Ignatowski is also known for his work in the field of optics, whereby he founded the only optical-mechanical facility in the Soviet Union. He is mentioned in Richard Adolf Zsigmondy's Nobel Lecture as the inventor of the concentric ball condenser for microscopes.

== See also ==
- History of special relativity

== Publications ==
Relativity
- Ignatowsky, W. v. (1910a). "Der starre Körper und das Relativitätsprinzip"
- Ignatowsky, W. v. (1910b). "Einige allgemeine Bemerkungen über das Relativitätsprinzip"
- English Wikisource translation: Some General Remarks on the Relativity Principle
- Ignatowsky, W. v. (1911a). "Bemerkung zu der Arbeit: Der starre Körper und das Relativitätsprinzip"
- Ignatowsky, W. v. (1911b). "Das Relativitätsprinzip"
- Ignatowsky, W. v. (1911c). "Das Relativitätsprinzip"
- Ignatowsky, W. v. (1911d). "Zur Elastizitätstheorie vom Standpunkt des Relativitätsprinzips"
- Ignatowsky, W. v. (1911e). "Zum Ehrenfestschen Paradoxon"
- Ignatowsky, W. v. (1911f). "Zur Hydrodynamik vom Standpunkte des Relativitätsprinzips"
- Ignatowsky, W. v. (1911g). "Über Überlichtgeschwindigkeiten in der Relativitätstheorie"
- Ignatowsky, W. v. (1911h). "Eine Bemerkung zu meiner Arbeit: "Einige allgemeine Bemerkungen zum Relativitätsprinzip""

More

- Ignatowsky, W. v. (1905). "Reflexion elektromagnetisches Wellen an einem Draht"

- Ignatowsky, W. v. (1905). "Berichtigung zu der Arbeit: Reflexion elektromagnetischer Wellen an einem Draht"

- Ignatowsky, W. v. (1907). "Diffraktion und Reflexion, abgeleitet aus den Maxwellschen Gleichungen"

- Ignatowsky, W. v. (1907). "Berechnung des Widerstandes eines Drahtes bei der Reflexion von elektromagnetischen Wellen"

- Ignatowsky, W. v. (1908). "Diffraktion und Reflexion, abgeleitet aus den Maxwellschen Gleichungen"
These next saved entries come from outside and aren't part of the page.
(* ===== verification/Anims.v ===== *)
(** * Animations and interpolation

    Models [Anim], [DropAnim] and [Animations] of [scripts/tables/minestileset.js],
    [DrawFiniteAnims] and [DrawDropsAnim] of [scripts/wrenderer.js], and the
    interpolation of [scripts/usefuladitions.js].  An animation object is known by
    its number in [store], because the program passes the same object between the
    set of the shown animations and the pool of those it takes for finished. *)

From Stdlib Require Import QArith Qround Qabs Qpower Lqa.
From S2P Require Import Prelude Host JsNum JsSet Vec.

(** ** The tables *)

Record Frame := mkFrame { fx : Z; fy : Z; fw : Z; fh : Z }.

Inductive AnimID := Anim_digg | Anim_heal | Anim_geo.

#[global] Instance AnimID_eq_dec : EqDecision AnimID.
Proof. solve_decision. Defined.

Definition digg_frames : list Frame :=
  [ mkFrame 0 0 16 32; mkFrame 16 0 16 32; mkFrame 32 0 16 32; mkFrame 48 0 16 32; mkFrame 64 0 16 32;
    mkFrame 0 32 16 32; mkFrame 16 32 16 32; mkFrame 32 32 16 32; mkFrame 48 32 16 32; mkFrame 64 32 16 32;
    mkFrame 0 64 16 32; mkFrame 16 64 16 32; mkFrame 32 64 16 32; mkFrame 48 64 16 32; mkFrame 64 64 16 32 ].
Definition heal_frames : list Frame :=
  [ mkFrame 0 0 16 16; mkFrame 16 0 16 16; mkFrame 32 0 16 16; mkFrame 48 0 16 16; mkFrame 64 0 16 16 ].
Definition geo_frames : list Frame :=
  [ mkFrame 0 0 32 32; mkFrame 32 0 32 32; mkFrame (32 * 2) 0 32 32; mkFrame (32 * 3) 0 32 32;
    mkFrame (32 * 4) 0 32 32; mkFrame (32 * 5) 0 32 32; mkFrame (32 * 6) 0 32 32; mkFrame (32 * 7) 0 32 32 ].

(** [Animations]: the frames, the frames per second, the size in blocks. *)
Record AnimData := mkAnimData { frames : list Frame; speed : Z; syzeInBlocks : Z * Z }.
Definition Animations (id : AnimID) : AnimData :=
  match id with
  | Anim_digg => mkAnimData digg_frames 20 (1, 2)
  | Anim_heal => mkAnimData heal_frames 15 (1, 1)
  | Anim_geo => mkAnimData geo_frames 50 (1, 1)
  end.

(** ** The objects *)

Record Anim := mkAnim {
  an_id : AnimID; an_position : Vector2d; an_rotation : Z; timestamp : Q; isFinished : bool }.

(** The host's clock, the objects made so far, the static pool
    [Anim.FinishedAnims] and the renderer's set [finiteAnims]. *)
Record Anims := mkAnims {
  a_host : Host; store : list Anim; FinishedAnims : JsSet; finiteAnims : JsSet }.

Definition a_clock (s : Anims) : Q := clock (a_host s) (nclock (a_host s)).
Definition a_tick (s : Anims) : Anims :=
  mkAnims (performance_now (a_host s)).2 (store s) (FinishedAnims s) (finiteAnims s).
Definition the_anim (s : Anims) (k : Z) : option Anim := at_index (store s) k.
Definition set_anim (k : Z) (a : Anim) (s : Anims) : Anims :=
  mkAnims (a_host s) (<[Z.to_nat k := a]> (store s)) (FinishedAnims s) (finiteAnims s).

(** [GetExemplar(animID, position, rotation)]: the first object of the pool, or a
    new one; [Init] in both cases. *)
Definition GetExemplar (id : AnimID) (p : Vector2d) (r : Z) (s : Anims) : Z * Anims :=
  let a := mkAnim id p r (a_clock s) false in
  match (set_next (FinishedAnims s) set_iter).1 with
  | Some k =>
      let s := mkAnims (a_host s) (store s) (set_delete (FinishedAnims s) k) (finiteAnims s) in
      (k, set_anim k a (a_tick s))
  | None =>
      let s := a_tick s in
      (Z.of_nat (length (store s)), mkAnims (a_host s) (store s ++ [a]) (FinishedAnims s) (finiteAnims s))
  end.

(** [finiteAnims.add(Anim.GetExemplar(..))], as the bots call it. *)
Definition show (id : AnimID) (p : Vector2d) (r : Z) (s : Anims) : Anims :=
  let '(k, s) := GetExemplar id p r s in
  mkAnims (a_host s) (store s) (FinishedAnims s) (set_add (finiteAnims s) k).

(** [Math.floor((performance.now() - timestamp) * speed / 1000)] at time [t]. *)
Definition frame_number (a : Anim) (t : Q) : Z :=
  Qfloor ((t - timestamp a) * inject_Z (speed (Animations (an_id a))) / 1000).

(** [GetCurrentFrame()]: [None] is null, [Some None] a frame that is undefined. *)
Definition GetCurrentFrame (a : Anim) (t : Q) : option (option Frame) :=
  let curframe := frame_number a t in
  if curframe <? Z.of_nat (length (frames (Animations (an_id a))))
  then Some (at_index (frames (Animations (an_id a))) curframe) else None.

(** [get IsEnded()] of object [k]: an animation that is not finished is put into
    the pool before it is looked at. *)
Definition IsEnded (k : Z) (a : Anim) (s : Anims) : bool * Anims :=
  if isFinished a then (true, s)
  else
    let fin := Z.of_nat (length (frames (Animations (an_id a)))) <=? frame_number a (a_clock s) in
    let s := a_tick s in
    let s := mkAnims (a_host s) (store s) (set_add (FinishedAnims s) k) (finiteAnims s) in
    (fin, set_anim k (mkAnim (an_id a) (an_position a) (an_rotation a) (timestamp a) fin) s).

(** One call of the callback in [DrawFiniteAnims]: what it draws. *)
Definition draw_anim (k : Z) (s : Anims) : list (AnimID * Vector2d * option Frame) * Anims :=
  match the_anim s k with
  | None => ([], s)
  | Some a =>
      let curframe := GetCurrentFrame a (a_clock s) in
      let '(ended, s) := IsEnded k a (a_tick s) in
      match curframe with
      | Some f =>
          if negb ended then ([(an_id a, an_position a, f)], s)
          else ([], mkAnims (a_host s) (store s) (FinishedAnims s) (set_delete (finiteAnims s) k))
      | None => ([], mkAnims (a_host s) (store s) (FinishedAnims s) (set_delete (finiteAnims s) k))
      end
  end.

(** [forEach] over the set: the callback only deletes the value it is called
    with, so it is called once for every value there was. *)
Fixpoint draw_all (ks : list Z) (s : Anims) : list (AnimID * Vector2d * option Frame) * Anims :=
  match ks with
  | [] => ([], s)
  | k :: ks =>
      let '(d, s) := draw_anim k s in
      let '(ds, s) := draw_all ks s in
      (d ++ ds, s)
  end.
Definition DrawFiniteAnims (s : Anims) : list (AnimID * Vector2d * option Frame) * Anims :=
  draw_all (omap id (finiteAnims s)) s.

(** ** Interpolation *)

(** [Lerp(ta, tb, amt)]: angles in degrees. *)
Definition Qlt_bool (x y : Q) : bool := negb (Qle_bool y x).
Definition Lerp (ta tb amt : Q) : Q :=
  let tb := if Qlt_bool 270 ta && Qlt_bool ta 360 && Qeq_bool tb 90 then 450%Q else tb in
  let ta := if Qlt_bool 359 ta && Qeq_bool tb 90 then 0%Q else ta in
  let tb := if Qeq_bool tb 0 && Qle_bool 169 ta then 360%Q else tb in
  if Qle_bool 359 ta && (Qeq_bool tb 0 || Qeq_bool tb 360) then 0%Q
  else
    let tb := if Qeq_bool tb 270 && Qlt_bool ta 90 then (-(90))%Q else tb in
    if Qlt_bool ta 0 && (Qeq_bool tb 270 || Qeq_bool tb (-(90))) then (360 - ta)%Q
    else ((1 - amt) * ta + amt * tb)%Q.

(** One coordinate of [Lerp2d(target, amt, translation, accuracy)]; without a
    translation the goal is the target. *)
Definition lerp1 (amt accuracy goal x : Q) : Q :=
  if Qlt_bool accuracy (Qabs (x - goal)) then ((1 - amt) * x + amt * goal)%Q else goal.

Definition V2q : Type := Q * Q.
Definition Lerp2d (target : V2q) (amt : Q) (translation : V2q) (accuracy : Q) (v : V2q) : V2q :=
  (lerp1 amt accuracy (target.1 - translation.1) v.1, lerp1 amt accuracy (target.2 - translation.2) v.2).
Definition dist2 (v w : V2q) : Q := ((w.1 - v.1) * (w.1 - v.1) + (w.2 - v.2) * (w.2 - v.2))%Q.

(** ** Drops *)

(** A crystal count that rises and then flies to the bot. *)
Record DropAnim := mkDropAnim {
  d_position : V2q; firstGoTo : V2q; firstTarget : bool; d_finished : bool }.

(** [Init(x, y, ..)]. *)
Definition new_DropAnim (x y : Z) : DropAnim :=
  mkDropAnim (inject_Z x, inject_Z y) (inject_Z x, inject_Z (y - 1)) true false.

(** [Update()], the place of the bot being [endPos]; distances are compared by
    their squares. *)
Definition drop_Update (endPos : V2q) (d : DropAnim) : DropAnim :=
  let accuracy := (5 # 10000)%Q in
  if firstTarget d then
    let p := Lerp2d (firstGoTo d) (18 # 100) (0, 0)%Q accuracy (d_position d) in
    mkDropAnim p (firstGoTo d) (negb (Qlt_bool (dist2 p (firstGoTo d)) (1 # 100))) (d_finished d)
  else
    let dist := dist2 (d_position d) endPos in
    mkDropAnim (Lerp2d endPos (66 # 100) (0, 0)%Q accuracy (d_position d)) (firstGoTo d) false
      (d_finished d || Qlt_bool dist (1 # 100) || Qlt_bool 9 dist).

(** ** The pool *)

Definition member (k : Z) (l : JsSet) : Prop := Some k ∈ l.

Record anims_ok (s : Anims) : Prop := {
  ao_pool : forall k, member k (FinishedAnims s) -> 0 <= k < Z.of_nat (length (store s));
  ao_shown : forall k, member k (finiteAnims s) -> 0 <= k < Z.of_nat (length (store s)) }.

Lemma member_add k j l : member k (set_add l j) <-> k = j \/ member k l.
Proof. unfold member. rewrite <- !set_has_iff. apply set_has_add. Qed.
Lemma member_delete k j l : member k (set_delete l j) <-> k <> j /\ member k l.
Proof. unfold member. rewrite <- !set_has_iff. apply set_has_delete. Qed.

(** What one call of the callback does to the two sets. *)
Record drawn (k : Z) (s s' : Anims) : Prop := {
  dr_store : length (store s') = length (store s);
  dr_pool : forall j, member j (FinishedAnims s) -> member j (FinishedAnims s');
  dr_pooled : forall j, member j (FinishedAnims s') -> j = k \/ member j (FinishedAnims s);
  dr_shown : forall j, member j (finiteAnims s') -> member j (finiteAnims s);
  dr_kept : forall j, member j (finiteAnims s) -> j = k \/ member j (finiteAnims s');
  dr_both : 0 <= k < Z.of_nat (length (store s)) -> member k (finiteAnims s') -> member k (FinishedAnims s') }.

Lemma draw_anim_drawn k s : drawn k s (draw_anim k s).2.
Proof.
  unfold draw_anim. destruct (the_anim s k) as [a|] eqn:Ea.
  2: { split; try done; [by right|by right|]. intros H. unfold the_anim in Ea.
       destruct (at_index_Some (store s) k H). congruence. }
  unfold IsEnded. destruct (isFinished a).
  - destruct (GetCurrentFrame a (a_clock s)) as [f|]; cbn [fst snd negb];
      (split; cbn [store FinishedAnims finiteAnims a_tick set_anim]; try done;
       [by right | intros j [_ Hj]%member_delete; done
       | intros j Hj; destruct (decide (j = k)); [by left | right; by apply member_delete]
       | intros _ [? _]%member_delete; done]).
  - destruct (GetCurrentFrame a (a_clock s)) as [f|]; [destruct (negb _)|]; cbn [fst snd];
      (split; cbn [store FinishedAnims finiteAnims a_tick set_anim];
       rewrite ?length_insert; try done;
       first
         [ intros j Hj; apply member_add; by right
         | intros j Hj; apply member_add in Hj as [->|Hj]; [by left | by right]
         | intros j Hj; apply member_delete in Hj as [_ Hj]; exact Hj
         | intros j Hj; destruct (decide (j = k)); [by left | right; by apply member_delete]
         | intros _ Hj; apply member_add; by left
         | intros j Hj; by right ]).
Qed.

(** A frame of drawing: the store keeps its size, the pool only grows, and
    whatever is still shown is in the pool. *)
Lemma draw_all_drawn ks s : (forall k, k ∈ ks -> 0 <= k < Z.of_nat (length (store s))) ->
  let s' := (draw_all ks s).2 in
  length (store s') = length (store s) /\
  (forall j, member j (FinishedAnims s) -> member j (FinishedAnims s')) /\
  (forall j, member j (FinishedAnims s') -> j ∈ ks \/ member j (FinishedAnims s)) /\
  (forall j, member j (finiteAnims s') -> member j (finiteAnims s)) /\
  (forall j, j ∈ ks -> member j (finiteAnims s') -> member j (FinishedAnims s')).
Proof.
  revert s. induction ks as [|k ks IH]; intros s Hr; cbn [draw_all].
  { cbn. split_and!; auto. by intros j Hj%not_elem_of_nil. }
  pose proof (draw_anim_drawn k s) as [D1 D2 D3 D4 D5 D6].
  destruct (draw_anim k s) as [d s1]. cbn [snd] in *.
  destruct (IH s1) as (E1 & E2 & E3 & E4 & E5).
  { intros j Hj. rewrite D1. apply Hr. by right. }
  destruct (draw_all ks s1) as [ds s2]. cbn [snd] in *. cbv zeta. split_and!.
  - congruence.
  - auto.
  - intros j Hj. apply E3 in Hj as [Hj|Hj]; [left; by right|].
    apply D3 in Hj as [->|Hj]; [left; by left | by right].
  - auto.
  - intros j Hj Hm. apply elem_of_cons in Hj as [->|Hj]; [|by apply E5].
    apply E2, D6; [apply Hr; by left | by apply E4].
Qed.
- Ignatowsky, W. v. (1908). "Diffraktion und Reflexion, abgeleitet aus den Maxwellschen Gleichungen"

- Ignatowsky, W. v. (1912). "Über totale Reflexion"

- Ignatowsky, W. v. (1912). "Experimentelle Untersuchungen zur Totalreflexion"

- Ignatowsky, W. v. (1914). "Zur Theorie der Gitter"

- Ignatowsky, W. v. (1925). "Zur Theorie der Beugung an schwarzen Schirmen und Erwiderung an F. Kottler"

- Ignatowsky, W. v. (1927). "Zur Theorie der Beugung an schwarzen Schirmen"

- Ignatowsky, W. v. (1932). "Über doppelpolige Lösungen der Wellengleichung"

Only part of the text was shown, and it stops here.